Crawling migration under chemical signalling: a stochastic particle model

TL;DR

This paper introduces a stochastic particle model for cell migration influenced by external chemical signals, extending previous models by incorporating time-varying signals and analyzing their impact on cell trajectories.

Contribution

It presents a novel non-homogeneous Markovian model for cell migration under chemical signals, capturing the influence of dynamic external cues on protrusion activity.

Findings

Model is well-posed and mathematically rigorous.

Chemical signals significantly alter long-term cell trajectories.

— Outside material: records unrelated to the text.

(* ===== verification/GptTabla.v ===== *)
(** * Partition tables as lists of entries

    The array of bytes is the concatenation of its entries; reading, writing and
    rendering a table in those terms. *)
From S2P Require Import Prelude Texto SosofsLayout Gpt.
Local Open Scope N_scope.

(** ** Header *)
Record cabecera_wf (h : Header) : Prop := {
  cw_revision : revision h < 2 ^ 32;
  cw_size : MIN_HEADER_SIZE <= header_size h ∧ header_size h <= SECTOR;
  cw_lbas : my_lba h < U64 ∧ alternate_lba h < U64 ∧ first_usable h < U64 ∧ last_usable h < U64 ∧ entries_lba h < U64;
  cw_guid : length (disk_guid h) = 16%nat;
  cw_entries : 0 < num_entries h ∧ num_entries h <= 512;
  cw_entry : 128 <= entry_size h ∧ entry_size h < 2 ^ 32 ∧ entry_size h mod 8 = 0;
}.

Lemma header_sector_length h crc crce : length (disk_guid h) = 16%nat -> lenN (header_sector h crc crce) = 512.
Proof. intros Hg. unfold header_sector, lenN. rewrite !length_app, Hg. len_norm. done. Qed.

Lemma lxor_lt a b n : a < 2 ^ n -> b < 2 ^ n -> N.lxor a b < 2 ^ n.
Proof.
  intros Ha Hb. destruct (N.eq_dec (N.lxor a b) 0) as [->|Hn]; [apply N.neq_0_lt_0, N.pow_nonzero; done|].
  destruct (N.eq_dec n 0) as [->|Hn0]; [cbn in *; replace a with 0 in * by lia; replace b with 0 in * by lia; done|].
  apply N.log2_lt_pow2; [by apply N.neq_0_lt_0|]. eapply N.le_lt_trans; [apply N.log2_lxor|].
  assert (forall x, x < 2 ^ n -> N.log2 x < n) as Hl.
  { intros x Hx. destruct (N.eq_dec x 0) as [->|]; [cbn; lia|]. apply N.log2_lt_pow2; [by apply N.neq_0_lt_0|done]. }
  pose proof (Hl a Ha). pose proof (Hl b Hb). lia.
Qed.
Lemma crc32_bit_lt c : c < 2 ^ 32 -> crc32_bit c < 2 ^ 32.
Proof.
  intros Hc. unfold crc32_bit. apply lxor_lt; [|by destruct (N.odd c)].
  rewrite N.shiftr_div_pow2. eapply N.le_lt_trans; [|exact Hc]. by apply N.Div0.div_le_upper_bound; change (2 ^ 1) with 2; lia.
Qed.
Lemma crc32_lt data : crc32_ieee data < 2 ^ 32.
Proof.
  unfold crc32_ieee. apply lxor_lt; [|done]. assert (forall c, c < 2 ^ 32 -> foldl crc32_byte c data < 2 ^ 32) as Hf; [|by apply Hf].
  induction data as [|b data IH]; intros c Hc; [done|]. cbn. apply IH. unfold crc32_byte.
  apply (Nat.iter_invariant 8 N crc32_bit (fun c => c < 2 ^ 32)); [intros x; apply crc32_bit_lt|].
  apply lxor_lt; [done|]. pose proof (byte_to_N_lt b). eapply N.lt_trans; [eassumption|done].
Qed.

(** The check value of the algorithm. *)
Example crc32_ieee_check : crc32_ieee (txt "123456789") = 0xCBF43926.
Proof. vm_compute. reflexivity. Qed.

Section Campos.
Context (h : Header) (crc crce : N) (Hw : cabecera_wf h) (Hc : crc < 2 ^ 32) (Hce : crce < 2 ^ 32).
#[local] Set Default Proof Using "All".
#[local] Ltac campo :=
  unfold header_sector; destruct Hw as [H1 [H2a H2b] (H3 & H4 & H5 & H6 & H7) H8 [H9 H10] (H11 & H12 & H13)];
  assert (512 < 2 ^ 32) by done; unfold SECTOR in *; field_solve.
Lemma campo_revision : field 8 4 (header_sector h crc crce) = revision h. Proof. campo. Qed.
Lemma campo_size : field 12 4 (header_sector h crc crce) = header_size h. Proof. campo. Qed.
Lemma campo_crc : field 16 4 (header_sector h crc crce) = crc. Proof. campo. Qed.
Lemma campo_my : field 24 8 (header_sector h crc crce) = my_lba h. Proof. campo. Qed.
Lemma campo_alternate : field 32 8 (header_sector h crc crce) = alternate_lba h. Proof. campo. Qed.
Lemma campo_first : field 40 8 (header_sector h crc crce) = first_usable h. Proof. campo. Qed.
Lemma campo_last : field 48 8 (header_sector h crc crce) = last_usable h. Proof. campo. Qed.
Lemma campo_entries : field 72 8 (header_sector h crc crce) = entries_lba h. Proof. campo. Qed.
Lemma campo_num : field 80 4 (header_sector h crc crce) = num_entries h. Proof. campo. Qed.
Lemma campo_esize : field 84 4 (header_sector h crc crce) = entry_size h. Proof. campo. Qed.
Lemma campo_crce : field 88 4 (header_sector h crc crce) = crce. Proof. campo. Qed.
Lemma campo_guid : take 16 (drop 56 (header_sector h crc crce)) = disk_guid h.
Proof.
  destruct Hw as [_ _ _ H8 _ _]. unfold header_sector. unfold u32, u64.
  do 9 (rewrite drop_app_ge by (len_norm; simpl; lia); len_norm; simpl Nat.sub). rewrite drop_0. by apply take_app_length'.
Qed.

Lemma header_parse_sector {S} (s : S) : header_parse (header_sector h crc crce) s = (Ok h, s).
Proof.
  unfold header_parse. rewrite campo_size, campo_num, campo_esize, campo_revision, campo_my, campo_alternate, campo_first, campo_last, campo_entries, campo_guid.
  destruct Hw as [H1 [H2a H2b] H3 H8 [H9 H10] (H11 & H12 & H13)]. rewrite header_sector_length by done.
  change (512 <? SECTOR) with false. cbv iota. rewrite bool_decide_eq_true_2.
  2:{ unfold header_sector. by apply take_app_length'. }
  cbn [negb]. rewrite (proj2 (N.leb_le _ _) H2a), (proj2 (N.leb_le _ _) H2b). cbn [andb negb].
  destruct (N.eqb_spec (num_entries h) 0); [lia|]. destruct (N.ltb_spec 512 (num_entries h)); [lia|].
  destruct (N.ltb_spec (entry_size h) 128); [lia|]. rewrite H13. cbn. by destruct h.
Qed.
End Campos.

Lemma render_run {S E} h entries (s : S) : cabecera_wf h ->
  exists b, render (E := E) h entries s = (Ok (header_sector h (crc32_ieee b) (crc32_ieee (take (N.to_nat (N.min (entries_bytes h) (lenN entries))) entries))), s) ∧
    b = take (N.to_nat (header_size h)) (header_sector h 0 (crc32_ieee (take (N.to_nat (N.min (entries_bytes h) (lenN entries))) entries))).
Proof.
  intros Hw. unfold render. set (crce := crc32_ieee (take _ entries)). unfold slice. rewrite header_sector_length by apply Hw.
  destruct Hw as [_ [_ H2] _ _ _ _]. rewrite N.add_0_l. unfold SECTOR in H2. rewrite (proj2 (N.leb_le _ _) H2). cbn [of_option]. eexists. split; [reflexivity|].
  by rewrite drop_0.
Qed.

(** ** The array of entries *)
Lemma concat_uniforme_length (es : list (list byte)) sz : Forall (fun e => lenN e = sz) es -> lenN (concat es) = lenN es * sz.
Proof. induction 1 as [|e es He _ IH]; [done|]. cbn. rewrite lenN_app, lenN_cons, IH, He. lia. Qed.
Lemma slice_concat (es : list (list byte)) sz i : Forall (fun e => lenN e = sz) es -> 0 < sz ->
  slice (i * sz) sz (concat es) = es !! N.to_nat i.
Proof.
  intros Hes Hsz. destruct (es !! N.to_nat i) as [e|] eqn:Ei.
  - pose proof (take_drop_middle _ _ _ Ei) as Hm. rewrite <- Hm in Hes |- *. apply Forall_app in Hes as [Hpre [He Hsuf]%Forall_cons].
    rewrite concat_app. cbn. assert (lenN (take (N.to_nat i) es) = i) as Hi.
    { apply lookup_lt_Some in Ei. unfold lenN. rewrite length_take. lia. }
    pose proof (concat_uniforme_length _ _ Hpre) as Hl. rewrite Hi in Hl. rewrite slice_app_r by lia. rewrite Hl, N.sub_diag.
    rewrite slice_app_l by lia. by apply slice_all.
  - apply lookup_ge_None_1 in Ei. unfold slice. rewrite (concat_uniforme_length es sz) by done.
    destruct (N.leb_spec (i * sz + sz) (lenN es * sz)); [|done]. unfold lenN in *. nia.
Qed.
Lemma put_concat (es : list (list byte)) sz i e e' : Forall (fun e => lenN e = sz) es -> es !! N.to_nat i = Some e -> lenN e' = sz ->
  put_slice (i * sz) e' (concat es) = Some (concat (<[N.to_nat i := e']> es)).
Proof.
  intros Hes Ei He'. pose proof (lookup_lt_Some _ _ _ Ei) as Hlt.
  rewrite (insert_take_drop es _ e' Hlt). rewrite <- (take_drop_middle _ _ _ Ei) in Hes at 1. rewrite <- (take_drop_middle _ _ _ Ei) at 1.
  apply Forall_app in Hes as [Hpre [He Hsuf]%Forall_cons]. rewrite !concat_app. cbn. apply put_slice_app; [|lia].
  rewrite (concat_uniforme_length _ sz) by done. unfold lenN. rewrite length_take. replace (N.of_nat (N.to_nat i `min` length es)) with i by lia. done.
Qed.

(** A well-formed table: the entries have their size. *)
Record tabla (h : Header) (es : list (list byte)) : Prop := {
  ta_wf : cabecera_wf h;
  ta_num : lenN es = num_entries h;
  ta_size : Forall (fun e => lenN e = entry_size h) es;
}.
Definition usada (e : list byte) : bool := negb (guid_is_zero (take 16 e)).
Definition primero (e : list byte) : N := field 32 8 e.
Definition ultimo (e : list byte) : N := field 40 8 e.

Section Forma.
Context (h : Header) (es : list (list byte)) (Ht : tabla h es).
#[local] Set Default Proof Using "All".
Lemma tabla_bytes : lenN (concat es) = entries_bytes h.
Proof. destruct Ht as [_ Hn Hs]. rewrite (concat_uniforme_length _ _ Hs), Hn. done. Qed.
Lemma off_small i : i <= num_entries h -> i * entry_size h + entry_size h < U64.
Proof.
  destruct Ht as [[_ _ _ _ [_ H1] (_ & H2 & _)] _ _]. intros Hi. assert (512 * 2 ^ 32 + 2 ^ 32 < U64) by done.
  assert (i * entry_size h <= 512 * 2 ^ 32) by (apply N.mul_le_mono; lia). lia.
Qed.
Lemma tabla_lookup i e : es !! i = Some e -> lenN e = entry_size h ∧ 128 <= lenN e ∧ N.of_nat i < num_entries h.
Proof.
  intros He. destruct Ht as [[_ _ _ _ _ (H1 & _)] Hn Hs]. pose proof (Forall_lookup_1 _ _ _ _ Hs He) as Hl. cbv beta in Hl. apply lookup_lt_Some in He. unfold lenN in *. lia.
Qed.
Lemma tabla_insert i e' : lenN e' = entry_size h -> tabla h (<[i := e']> es).
Proof.
  intros Hl. destruct Ht as [Hw Hn Hs]. split; [done|unfold lenN in *; by rewrite length_insert|by apply Forall_insert].
Qed.
End Forma.

Section Tabla.
Context {S E : Type} (h : Header) (es : list (list byte)) (Ht : tabla h es).
#[local] Set Default Proof Using "All".
Implicit Types s : S.

Lemma entry_run i s : i <= num_entries h -> entry (E := E) (concat es) h i s = (Ok (es !! N.to_nat i), s).
Proof.
  intros Hi. pose proof (off_small h es Ht i Hi) as Ho. unfold entry, entry_off. rewrite (proj2 (N.ltb_lt _ _)) by lia.
  rewrite bind_eq, add64_run by done. destruct Ht as [[_ _ _ _ _ (H1 & _)] _ Hs]. rewrite slice_concat; [done|done|lia].
Qed.
Lemma con_entrada_run i e e' f s : es !! N.to_nat i = Some e -> f e s = (Ok e', s) -> lenN e' = entry_size h ->
  con_entrada (E := E) (concat es) h i f s = (Ok (concat (<[N.to_nat i := e']> es)), s).
Proof.
  intros He Hf Hl. destruct (tabla_lookup h es Ht _ _ He) as (_ & _ & Hi). unfold con_entrada. rewrite bind_eq, entry_run by lia. rewrite He, bind_eq, Hf.
  rewrite (put_concat es (entry_size h) i e e'); [done|apply Ht|done|done].
Qed.
End Tabla.

(** ** One entry *)
Section Entrada.
Context {S E : Type} (e : list byte) (He : 128 <= lenN e).
#[local] Set Default Proof Using "All".
Lemma rd64_run off (s : S) : (off <= 120)%nat -> rd64 (E := E) e off s = (Ok (field off 8 e), s).
Proof. intros Ho. unfold rd64, slice. rewrite (proj2 (N.leb_le _ _)) by lia. done. Qed.
Lemma first_run (s : S) : entry_first_lba (E := E) e s = (Ok (primero e), s). Proof. apply rd64_run. lia. Qed.
Lemma last_run (s : S) : entry_last_lba (E := E) e s = (Ok (ultimo e), s). Proof. apply rd64_run. lia. Qed.
Lemma used_run (s : S) : entry_used (E := E) e s = (Ok (usada e), s).
Proof. unfold entry_used, entry_type, slice. rewrite (proj2 (N.leb_le _ _)) by lia. done. Qed.
End Entrada.

(** The entry with another range. *)
Definition pon64 (e : list byte) (off : nat) (v : N) : list byte := take off e ++ u64 v ++ drop (off + 8) e.
Lemma wr64_run {S E} e off v (s : S) : N.of_nat off + 8 <= lenN e -> wr64 (E := E) e (N.of_nat off) v s = (Ok (pon64 e off v), s).
Proof.
  intros Ho. unfold wr64, put_slice. unfold lenN at 1, u64 at 1. rewrite le_bytes_length. rewrite (proj2 (N.leb_le _ _)) by lia. cbn [of_option].
  rewrite Nat2N.id. unfold u64. rewrite le_bytes_length. done.
Qed.
Lemma pon64_length e off v : N.of_nat off + 8 <= lenN e -> lenN (pon64 e off v) = lenN e.
Proof. intros Ho. unfold pon64, lenN in *. rewrite !length_app, length_take, length_drop. unfold u64. rewrite le_bytes_length. lia. Qed.
Lemma pon64_here e off v : N.of_nat off + 8 <= lenN e -> v < U64 -> field off 8 (pon64 e off v) = v.
Proof.
  intros Ho Hv. unfold pon64, lenN in *. rewrite field_skip by (rewrite length_take; lia). rewrite length_take.
  replace (off - off `min` length e)%nat with 0%nat by lia. by apply field_here.
Qed.
Lemma pon64_antes e off off2 n v : N.of_nat off + 8 <= lenN e -> (off2 + n <= off)%nat -> take n (drop off2 (pon64 e off v)) = take n (drop off2 e).
Proof.
  intros Ho Hl. unfold pon64, lenN in *. rewrite drop_app_le by (rewrite length_take; lia). rewrite take_app_le by (rewrite length_drop, length_take; lia).
  rewrite skipn_firstn_comm, firstn_firstn. f_equal. lia.
Qed.
Lemma pon64_despues e off off2 n v : N.of_nat off + 8 <= lenN e -> (off + 8 <= off2)%nat -> take n (drop off2 (pon64 e off v)) = take n (drop off2 e).
Proof.
  intros Ho Hl. unfold pon64, lenN in *. rewrite drop_app_ge by (rewrite length_take; lia). rewrite length_take.
  rewrite drop_app_ge by (unfold u64; rewrite le_bytes_length; lia). unfold u64. rewrite le_bytes_length, drop_drop. do 2 f_equal. lia.
Qed.
(** Setting the end keeps the rest, and the same for the start. *)
Definition pon_ultimo (e : list byte) (v : N) : list byte := pon64 e 40 v.
Definition pon_primero (e : list byte) (v : N) : list byte := pon64 e 32 v.
Section Rango.
Context (e : list byte) (v : N) (He : 128 <= lenN e) (Hv : v < U64).
#[local] Set Default Proof Using "All".
Lemma pon_ultimo_ok : ultimo (pon_ultimo e v) = v ∧ primero (pon_ultimo e v) = primero e ∧ usada (pon_ultimo e v) = usada e ∧ lenN (pon_ultimo e v) = lenN e.
Proof.
  split_and!; [by apply pon64_here; [lia|]| | |by apply pon64_length; lia].
  - unfold primero, field, pon_ultimo. rewrite pon64_antes; [done|lia|lia].
  - unfold usada, pon_ultimo. rewrite <- (drop_0 (pon64 e 40 v)), pon64_antes by lia. by rewrite drop_0.
Qed.
Lemma pon_primero_ok : primero (pon_primero e v) = v ∧ ultimo (pon_primero e v) = ultimo e ∧ usada (pon_primero e v) = usada e ∧ lenN (pon_primero e v) = lenN e.
Proof.
  split_and!; [by apply pon64_here; [lia|]| | |by apply pon64_length; lia].
  - unfold ultimo, field, pon_primero. rewrite pon64_despues; [done|lia|lia].
  - unfold usada, pon_primero. rewrite <- (drop_0 (pon64 e 32 v)), pon64_antes by lia. by rewrite drop_0.
Qed.
End Rango.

Trajectories vary with different signal configurations.

Abstract

Cell migration is a fundamental process involved in physiological phenomena such as the immune response and morphogenesis, but also in pathological processes, such as the development of tumor metastasis. These functions are effectively ensured because cells are active systems that adapt to their environment. In this work, we consider a migrating cell as an active particle, where its intracellular activity is responsible for motion. Such system was already modeled in a previous model where the protrusion activity of the cell was described by a stochastic Markovian jump process. The model was proven able to capture the diversity in observed trajectories. Here, we add a description of the effect of an external chemical attractive signal on the protrusion dynamics, that may vary in time. We show that the resulting stochastic model is a well-posed non-homogeneous Markovian process, and provide cell trajectories in different settings, illustrating the effects of the signal on long-term trajectories.